##### Entries shown #####
Definition capture_dedicated_file (fuel : nat) (source destination : string) (expected_len : option Z) :
    Payload (PResult CapturedFile) :=
  src ←? perform (POpenSource source);
  source_len ←? perform (PStat (InSource src));
  if negb (expects expected_len source_len) then Ret (Err (PSourceLength source_len (default 0%Z expected_len)))
  else
    ino ←? perform (PCreateNew destination);
    copied ←? clone_or_copy_range src ino source_len;
    result ←? (if (copied : bool) then hash_captured_file fuel destination else stream_capture fuel src ino);
    if negb (expects expected_len (cf_length result))
    then Ret (Err (PSourceLength (cf_length result) (default 0%Z expected_len)))
    else Ret (Ok result).

Fixpoint range_loop (fuel : nat) (src ino : nat) (buffer offset length copied : Z) (h : ContentHasher) :
    Payload (PResult CapturedFile) :=
  if (copied <? length)%Z then
    match fuel with
    | O => Ret (Err POutOfFuel)
    | S fuel =>
        chunk ←? perform (PRead (InSource src) (sat_add offset copied) (Z.min (length - copied) buffer));
        match chunk with
        | [] => Ret (Err (PSourceEnded (sat_add offset copied)))
        | _ =>
            _ ←? perform (PWriteAll ino copied chunk);
            range_loop fuel src ino buffer offset length (sat_add copied (zlen chunk)) (hasher_update h chunk)
        end
    end
  else Ret (Ok (captured copied h)).
Definition capture_dedicated_range (source destination : string) (offset length : Z) : Payload (PResult CapturedFile) :=
  src ←? perform (POpenSource source);
  ino ←? perform (PCreateNew destination);
  range_loop (Z.to_nat length) src ino (Z.max (Z.min COPY_BUFFER_BYTES length) 1) offset length 0 new_hasher.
#####
Exercise description: Output, from the data above, the lines from the line with "else Ret (Ok result)." to the line with "else Ret (Ok (captured copied h))." exactly as they stand, both ends included and nothing else.

Exercise result:
    else Ret (Ok result).

Fixpoint range_loop (fuel : nat) (src ino : nat) (buffer offset length copied : Z) (h : ContentHasher) :
    Payload (PResult CapturedFile) :=
  if (copied <? length)%Z then
    match fuel with
    | O => Ret (Err POutOfFuel)
    | S fuel =>
        chunk ←? perform (PRead (InSource src) (sat_add offset copied) (Z.min (length - copied) buffer));
        match chunk with
        | [] => Ret (Err (PSourceEnded (sat_add offset copied)))
        | _ =>
            _ ←? perform (PWriteAll ino copied chunk);
            range_loop fuel src ino buffer offset length (sat_add copied (zlen chunk)) (hasher_update h chunk)
        end
    end
  else Ret (Ok (captured copied h)).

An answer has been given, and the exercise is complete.